Müller, FM (1881). Die Dhammapada (FM Müller, Trans.) Heilige Bücher des Ostens (Vol. X). Oxford: Clarendon Press.

Nikaya, S. (2008). Richtige Redewendungen. In R. Flores (Hrsg.), Buddhistische Schriften als Literatur: Heilige Rhetorik und die Verwendung der Theorie. Albany, NY: Staatliche Universität von New York Press.

Peacock, J. (2014). Sati oder Achtsamkeit? Die Kluft überbrücken. In M. Mazzano (Hrsg.), Nach Achtsamkeit: Neue Perspektiven auf Psychologie und Meditation (S. 3-22). Basingstoke: Palgrave Macmillan.

Rao, KR (2007). Zielgerichtetes Leben. In NK Shastree, BR Dugar, JPN Mishra & AK Dhar (Hrsg.), Wertmanagement in den Berufen: Present Scenario, Future Strategies (S. 63-71). Neu-Delhi: Ashok Kumar Mittal.

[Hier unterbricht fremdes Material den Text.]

(** C23.  An enrollment code works, once, for the one it was minted for: the text
    [token] prints, pasted with white space around it, decodes to the address,
    fingerprint and server name given and to a token that, presented within its
    hour, is consumed for exactly that role and identifier; presented again it is
    refused. *)
Theorem cmdToken_redeems `{PEMs : X509} `{Base64Laws} HashToken json_enc json_dec capem grantPub
    fingerprint device operator controlAddr serverName raw now fl d code d' fl' w1 w2 n1 n2 n3 n4 :
  cmdToken HashToken json_enc (New_enrollment capem grantPub) fingerprint device operator controlAddr serverName
    (Some raw) now fl d = (Ok code, d', fl') ->
  (let c := mkCode controlAddr raw fingerprint serverName in json_dec (json_enc c) = Some c) -> controlAddr <> "" -> raw <> "" -> fingerprint <> "" ->
  tokens d !! HashToken raw = None -> clock_ok now -> clock_ok (now + DefaultTokenTTL) -> n1 <= TruncateSecond now + DefaultTokenTTL ->
  Forall ascii_space w1 -> Forall ascii_space w2 ->
  exists role id c t d2, subject device operator = Ok (role, id)
  /\ DecodeCode json_dec (string_of_bytes (w1 ++ bytes_of_string code ++ w2)) = Ok c
  /\ c = mkCode controlAddr raw fingerprint serverName
  /\ ConsumeToken HashToken (cd_Token c) n1 n2 [] d' = (Ok t, d2, []) /\ t_Role t = role /\ t_ID t = id
  /\ ConsumeToken HashToken (cd_Token c) n3 n4 [] d2 = (Err (ESentinel ErrTokenConsumed), d2, []).
Proof.
  intros E Hj Ha Hr Hf Hfresh Hck Hck2 Hn H1 H2. revert E. unfold cmdToken, db_bind at 1.
  destruct (subject device operator) as [[role id]|e] eqn:Es; [|done]. cbn [lift db_ret fst snd].
  unfold IssueToken. destruct (bool_decide (id = "")); [done|]. unfold PutToken. db_unfold. db_fault; [done|].
  cbn [t_Hash t_Role t_ID t_IssuedAt t_ExpiresAt t_ConsumedAt]. rewrite Hfresh. intros [= <- <- _].
  set (row := mkTokenRow _ _ _ _ _).
  exists role, id, (mkCode controlAddr raw fingerprint serverName),
    (mkToken (HashToken raw) role id (fromUnix (tr_issued_at row)) (fromUnix (tr_expires_at row)) (Some n2)).
  set (d1 := with_tokens _ d). assert (tokens d1 !! HashToken raw = Some row) as Hrow by apply lookup_insert_eq.
  exists (with_tokens (<[HashToken raw := mkTokenRow role id (tr_issued_at row) (tr_expires_at row) (Some (unix n2))]>
    (tokens d1)) d1).
  split; [done|]. split; [by apply DecodeCode_Encode|]. split; [done|]. cbn [cd_Token].
  assert (fromUnix (tr_expires_at row) = TruncateSecond now + DefaultTokenTTL) as Hexp.
  { cbn [tr_expires_at row New_enrollment sv_tokenTTL].
    rewrite Add_clock by (done || by vm_compute).
    rewrite fromUnix_unix.
    - unfold DefaultTokenTTL. rewrite !TruncateSecond_spec. unfold Hour, Minute.
      replace (now + 1 * (60 * (60 * Second))) with (now + 3600 * Second) by lia. rewrite Z.div_add by done. lia.
    - by apply clock_ok_wf. }
  split; [|split; [done|split; [done|]]].
  - unfold ConsumeToken, transaction, query, stmt, db_bind. cbn [next_fault]. rewrite Hrow.
    cbn [t_ConsumedAt t_ExpiresAt fromNullUnix tr_consumed_at row nullUnix fmap option_fmap option_map].
    rewrite bool_decide_eq_false_2 by (intros Hx; by apply Hx). rewrite Hexp.
    unfold After. destruct (Z.gtb_spec n1 (TruncateSecond now + DefaultTokenTTL)); [lia|]. cbn [next_fault].
    rewrite Hrow. reflexivity.
  - apply ConsumeToken_consumed. eexists. cbn. by rewrite lookup_insert_eq.
Qed.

Soeng, M. (2006). Die Kunst, sich nicht zu täuschen. In DK Nauriyal, MS Drummond & YB Lal (Hrsg.), Buddhistisches Denken und angewandte psychologische Forschung: Grenzüberschreitungen (S. 302-313). Oxford: Routledge.

Thera, S. (1941). Der Weg der Achtsamkeit: Das Satipatthana Sutta und sein Kommentar. Asgiriya, Kandy: Saccanubodia Samiti.

Williams, JMG, & Kabat-Zinn, J. (2011). Achtsamkeit: Verschiedene Perspektiven auf seine Bedeutung, Ursprünge und vielfältigen Anwendungen an der Schnittstelle von Wissenschaft und Dharma. Zeitgenössischer Buddhismus, 12 (01), 1-18.